Soil organic matter (SOM) quality and biodegradability the permafrost underlying Siberian wet tussock tundra (Kolyma river basin, northeast Siberia) were analyzed and compared to the characteristics of the contemporary active layer. For this purpose, three permafrost affected soil cores (down to 3 m depth) and seven active layer soil cores (down to 0.3 m depth) were sampled. The samples were divided into particular layers, which were analyzed separately. SOM stability was assessed using a simple chemical fractionation (sequential extraction by cold and hot water, and hot acid). SOM biodegradability and soil mineralization potentials were tested in short-term laboratory incubations. The active layer contained 24 kg C m −2 and 70 kg C m −2 was preserved in 3 m of permafrost. The chemical quality and biodegradability of permafrost SOM were very similar to that of the active layer mineral horizon, and independent from depth. The only exceptions were (1) higher solubility of permafrost SOM in water, indicating its higher mobility and potential leakage after permafrost thawing and (2) higher nutrient (N, P) concentrations available to a dense permafrost microbial community, which could support decomposition of more complex substrates under suitable temperature conditions after thawing. The mineralization potential of the upper 1 m deep permafrost, which could melt by 2100 according to permafrost degradation models, was 6.7 g C m −2 d −1 (optimum conditions of 20 °C, field water capacity), which is comparable to that of the contemporary active layer of 0.5 m depth (7.5 g C m −2 d −1).

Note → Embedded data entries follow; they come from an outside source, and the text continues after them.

(* ===== verification/ApiScopes.v ===== *)
(** * API key scopes

    models/api_key.go: what a key's scopes grant and what the key is for; routes/scope.go and routes/register.go: the scope a route
    asks; middlewares/scope.go: the mode it is enforced in. *)
From S2P Require Import Prelude GoStrings GoTime.
#[local] Open Scope Z_scope.
#[local] Open Scope list_scope.

(** ** Scopes *)

Definition scope_read : string := "read".
Definition scope_write : string := "write".
Definition scope_deploy : string := "deploy".
Definition scope_admin : string := "admin".
Definition scope_all : string := "*".
Definition scope_registry_read : string := "registry_read".
Definition scope_registry_write : string := "registry_write".
Definition scope_billing : string := "billing".
Definition scope_migration : string := "migration".

Definition valid_scopes : list string :=
  [scope_read; scope_write; scope_deploy; scope_admin; scope_all; scope_registry_read; scope_registry_write].
Definition general_scopes : list string := [scope_read; scope_write; scope_deploy; scope_admin; scope_all].

(** [scopeImplies]; a scope the map does not have implies nothing. *)
Definition scope_implies (g : string) : list string :=
  if String.eqb g scope_all then [scope_all; scope_admin; scope_write; scope_deploy; scope_read]
  else if String.eqb g scope_admin then [scope_admin; scope_write; scope_deploy; scope_read]
  else if String.eqb g scope_write then [scope_write; scope_read]
  else if String.eqb g scope_deploy then [scope_deploy; scope_read]
  else if String.eqb g scope_read then [scope_read]
  else if String.eqb g scope_billing then [scope_billing]
  else if String.eqb g scope_migration then [scope_migration]
  else [].
Definition or_read (granted : list string) : list string := match granted with [] => [scope_read] | l => l end.
(** [ScopeSatisfies] *)
Definition scope_satisfies (granted : list string) (required : string) : bool :=
  String.eqb required "" || existsb (fun g => bool_decide (required ∈ scope_implies g)) (or_read granted).

(** ** Keys *)

Record api_key := ApiKey {
  k_id : N; k_user : N; k_workspace : option N; k_name : string; k_hash : string; k_prefix : string; k_scopes : list string;
  k_ips : list string; k_app : option N; k_ephemeral : bool; k_last_used : option instant; k_expires : option instant; k_revoked : bool }.
Inductive purpose := General | RegistryOnly | Billing | Migration.
#[export] Instance purpose_eq : EqDecision purpose.
Proof. solve_decision. Defined.

(** The first loop of [Purpose] *)
Fixpoint special_purpose (scopes : list string) : option purpose :=
  match scopes with
  | [] => None
  | s :: rest =>
      if String.eqb s scope_billing then Some Billing
      else if String.eqb s scope_migration then Some Migration else special_purpose rest
  end.
Definition key_purpose (k : api_key) : purpose :=
  match k_scopes k with
  | [] => General
  | scopes =>
      match special_purpose scopes with
      | Some p => p
      | None => if existsb (fun s => bool_decide (s ∈ general_scopes)) scopes then General else RegistryOnly
      end
  end.
Definition bound_to_app (k : api_key) (app : N) : bool := bool_decide (k_app k = Some app).
(** [HasScope] *)
Definition has_scope (k : api_key) (s : string) : bool :=
  match k_scopes k with
  | [] => String.eqb s scope_read
  | scopes => existsb (fun sc => String.eqb sc scope_all || String.eqb sc s) scopes
  end.
Definition is_expired (k : api_key) (now : instant) : bool := match k_expires k with Some t => t <? now | None => false end.
Definition is_valid (k : api_key) (now : instant) : bool := negb (k_revoked k) && negb (is_expired k now).

(** [NormalizeScopes]: the scopes without repetitions, or the first unknown one *)
Fixpoint normalize_from (seen : list string) (scopes : list string) : result string (list string) :=
  match scopes with
  | [] => Ok []
  | sc :: rest =>
      if negb (bool_decide (sc ∈ valid_scopes)) then Err sc
      else if bool_decide (sc ∈ seen) then normalize_from seen rest
      else let? out := normalize_from (sc :: seen) rest in Ok (sc :: out)
  end.
Definition normalize_scopes (scopes : list string) : result string (list string) :=
  match scopes with [] => Ok [scope_read] | _ => normalize_from [] scopes end.

(** ** The scope a route asks *)

Definition billing_prefix : string := "/api/v1/billing/".
Definition migration_prefix : string := "/api/v1/migration/".
Definition admin_prefixes : list string :=
  ["/api/v1/admin/"; "/api/v1/api-keys"; "/api/v1/auth/2fa/"; "/api/v1/me/sessions"; "/api/v1/scim/"; "/api/v1/sso/"].
Definition admin_segments : list string :=
  ["members"; "invitations"; "roles"; "policies"; "api-keys"; "service-accounts"; "backup-settings"; "audit"; "audit-logs";
   "portable-backup"; "encryption"].
Definition admin_suffixes : list string := ["/exec"; "/reveal"; "/credentials"; "/connection"; "/recovery-kit"; "/webhook-info"].
Definition admin_write_segments : list string := ["runners"; "webhooks"].
Definition deploy_actions : list string :=
  ["deploy"; "start"; "stop"; "restart"; "rollback"; "scale"; "trigger"; "rerun"; "sync"; "promote"; "approve"].

Definition path_segments (path : string) : list string :=
  match split "/" (trim_char "/" path) with
  | [s] => if String.eqb s "" then [] else [s]
  | l => l
  end.
Definition is_param (s : string) : bool := has_prefix "{" s && has_suffix "}" s.
Definition reads (method : string) : bool := String.eqb method "GET" || String.eqb method "HEAD".
Definition is_backup_download (segs : list string) : bool :=
  match reverse segs with
  | last :: before =>
      String.eqb last "download" && negb (bool_decide (head before = Some "logs")) &&
      existsb (fun s => String.eqb s "backups" || String.eqb s "platform-backup") segs
  | [] => false
  end.
Definition is_deploy_action (segs : list string) : bool :=
  existsb (fun s => bool_decide (s ∈ deploy_actions) || String.eqb s "canary" || has_prefix "canary-" s) segs.
Definition deletes_workspace (method : string) (segs : list string) : bool :=
  String.eqb method "DELETE" &&
  match segs with [_; _; c; w] => String.eqb c "workspaces" && is_param w | _ => false end.
(** [adminScope] answers the admin scope or none. *)
Definition asks_admin (method path : string) (segs : list string) : bool :=
  existsb (fun p => has_prefix p path) admin_prefixes || existsb (fun s => has_suffix s path) admin_suffixes ||
  deletes_workspace method segs || is_backup_download segs ||
  existsb (fun s => bool_decide (s ∈ admin_segments) || (bool_decide (s ∈ admin_write_segments) && negb (reads method))) segs.
(** [scopeFor] *)
Definition scope_for (method path : string) : string :=
  if has_prefix billing_prefix path then scope_billing
  else if has_prefix migration_prefix path then scope_migration
  else
    let segs := path_segments path in
    if asks_admin method path segs then scope_admin
    else if reads method then scope_read
    else if is_deploy_action segs then scope_deploy
    else scope_write.

(** [routePath]: the group's prefix and the route's path, joined *)
Definition trim_left_char (c : ascii) (s : string) : string := drop_while (Ascii.eqb c) s.
Definition route_path (prefix path : string) : string :=
  let p := trim_suffix "/" (trim_right_char "/" prefix +:+ "/" +:+ trim_left_char "/" path) in
  if String.eqb p "" then "/" else if has_prefix "/" p then p else "/" +:+ p.

(** ** The mode scopes are enforced in *)

Inductive scope_mode := ModeOff | ModeWarn | ModeEnforce.
#[export] Instance scope_mode_eq : EqDecision scope_mode.
Proof. solve_decision. Defined.
Definition parse_scope_mode (s : string) : scope_mode :=
  let s := to_lower (trim_space s) in
  if String.eqb s "off" then ModeOff else if String.eqb s "enforce" then ModeEnforce else ModeWarn.
(** [ResolveScopeMode] and where the mode is from *)
Definition resolve_scope_mode (configured legacy : string) : scope_mode * string :=
  if negb (String.eqb (trim_space configured) "") then (parse_scope_mode configured, "configured")
  else if negb (String.eqb (trim_space legacy) "") then (parse_scope_mode legacy, "kept from before scopes were enforced")
  else (ModeEnforce, "default").
(** [splitScopes] of the scopes [authAPIKey] joined *)
Definition split_scopes (raw : string) : list string :=
  if String.eqb (trim_space raw) "" then []
  else List.filter (fun p => negb (String.eqb p "")) (trim_space <$> split "," raw).

(** ** Examples of routes/scope_test.go *)

Example reveal_is_admin : scope_for "GET" "/api/v1/workspaces/{workspace}/secrets/{secretID}/reveal" = scope_admin.
Proof. vm_compute. reflexivity. Qed.
Example log_download_is_read :
  scope_for "GET" "/api/v1/workspaces/{workspace}/apps/{appID}/deployments/{deploymentID}/logs/download" = scope_read.
Proof. vm_compute. reflexivity. Qed.
Example backup_download_is_admin :
  scope_for "GET" "/api/v1/workspaces/{workspace}/databases/{databaseID}/databases/{dbID}/backups/{backupID}/download" = scope_admin.
Proof. vm_compute. reflexivity. Qed.
Example canary_promote_is_deploy : scope_for "POST" "/api/v1/workspaces/{workspace}/apps/{appID}/canary/promote" = scope_deploy.
Proof. vm_compute. reflexivity. Qed.
Example workspace_delete_is_admin :
  scope_for "DELETE" (route_path "/api/v1/workspaces" "/{workspace}") = scope_admin /\
  scope_for "DELETE" "/api/v1/workspaces/{workspace}/networks/{id}" = scope_write.
Proof. vm_compute. split; reflexivity. Qed.

(** ** What they grant *)

Lemma implies_refl s : s ∈ [scope_read; scope_write; scope_deploy; scope_admin; scope_all; scope_billing; scope_migration] -> s ∈ scope_implies s.
Proof. intros H. repeat (apply elem_of_cons in H as [->|H]; [by vm_compute; left|]). by apply elem_of_nil in H. Qed.
(** Only a billing key satisfies the billing scope, only a migration key the migration scope. *)
Lemma special_not_implied g s : s = scope_billing \/ s = scope_migration -> s ∈ scope_implies g -> g = s.
Proof.
  intros Hs. unfold scope_implies. repeat (match goal with |- context [String.eqb g ?x] => destruct (String.eqb_spec g x) as [->|] end);
    rewrite ?elem_of_cons, ?elem_of_nil; destruct Hs; subst; intros Hin; destruct_or?; by done || destruct Hin.
Qed.
Lemma normalize_from_valid seen scopes out :
  normalize_from seen scopes = Ok out -> NoDup out /\ (forall s, s ∈ out -> s ∈ valid_scopes /\ s ∉ seen) /\ (forall s, s ∈ scopes -> s ∈ seen \/ s ∈ out).
Proof.
  revert seen out. induction scopes as [|sc rest IH]; intros seen out; cbn.
  { intros [= <-]. split_and!; [constructor|set_solver|set_solver]. }
  case_bool_decide as Hv; [|done]. cbn. case_bool_decide as Hs.
  - intros (H1 & H2 & H3)%IH. split_and!; [done|done|set_solver].
  - destruct (normalize_from (sc :: seen) rest) as [l|] eqn:Hn; cbn; [|done]. intros [= <-].
    destruct (IH _ _ Hn) as (H1 & H2 & H3). split_and!; [constructor; [|done]; intros H; destruct (H2 _ H); set_solver| |].
    + intros s [->|Hin]%elem_of_cons; [done|]. destruct (H2 _ Hin). set_solver.
    + intros s [->|Hin]%elem_of_cons; [set_solver|]. destruct (H3 _ Hin); set_solver.
Qed.
Lemma normalize_scopes_valid scopes out : normalize_scopes scopes = Ok out -> out <> [] /\ forall s, s ∈ out -> s ∈ valid_scopes.
Proof.
  unfold normalize_scopes. destruct scopes as [|s scopes]; [intros [= <-]; split; [done|]; intros s ->%list_elem_of_singleton; by left|].
  intros (_ & H1 & H2)%normalize_from_valid. split; [|intros x Hx; by apply H1]. intros ->. destruct (H2 s); [left|set_solver..].
Qed.
(** A key made from valid scopes is a general one or the registry's. *)
Lemma normalized_purpose k scopes : normalize_scopes scopes = Ok (k_scopes k) -> key_purpose k = General \/ key_purpose k = RegistryOnly.
Proof.
  intros [Hne Hv]%normalize_scopes_valid. unfold key_purpose. destruct (k_scopes k) as [|s l]; [by left|].
  assert (special_purpose (s :: l) = None) as ->.
  { clear Hne. induction (s :: l) as [|x r IH]; [done|]. cbn. assert (Hx : x ∈ valid_scopes) by (apply Hv; left).
    destruct (String.eqb_spec x scope_billing) as [->|]; [by vm_compute in Hx; set_solver|].
    destruct (String.eqb_spec x scope_migration) as [->|]; [by vm_compute in Hx; set_solver|]. apply IH. intros y Hy. apply Hv. by right. }
  destruct (existsb _ _); [by left|by right].
Qed.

Under field conditions, SOM mineralization rate would reasonably be significantly lower due to prevailing anoxia (high water table) and diffusion constraints in the deep and flooded soil profile. We conclude from our results that the permafrost (1) cryopreserves a high SOM amount, which is distributed to considerable depths, being of similar chemical quality and biodegradability to that of the active layer mineral horizon SOM, and (2) contains a dense living microbial community, which is able to decompose the present SOM rapidly without any obvious chemical limitation under suitable conditions.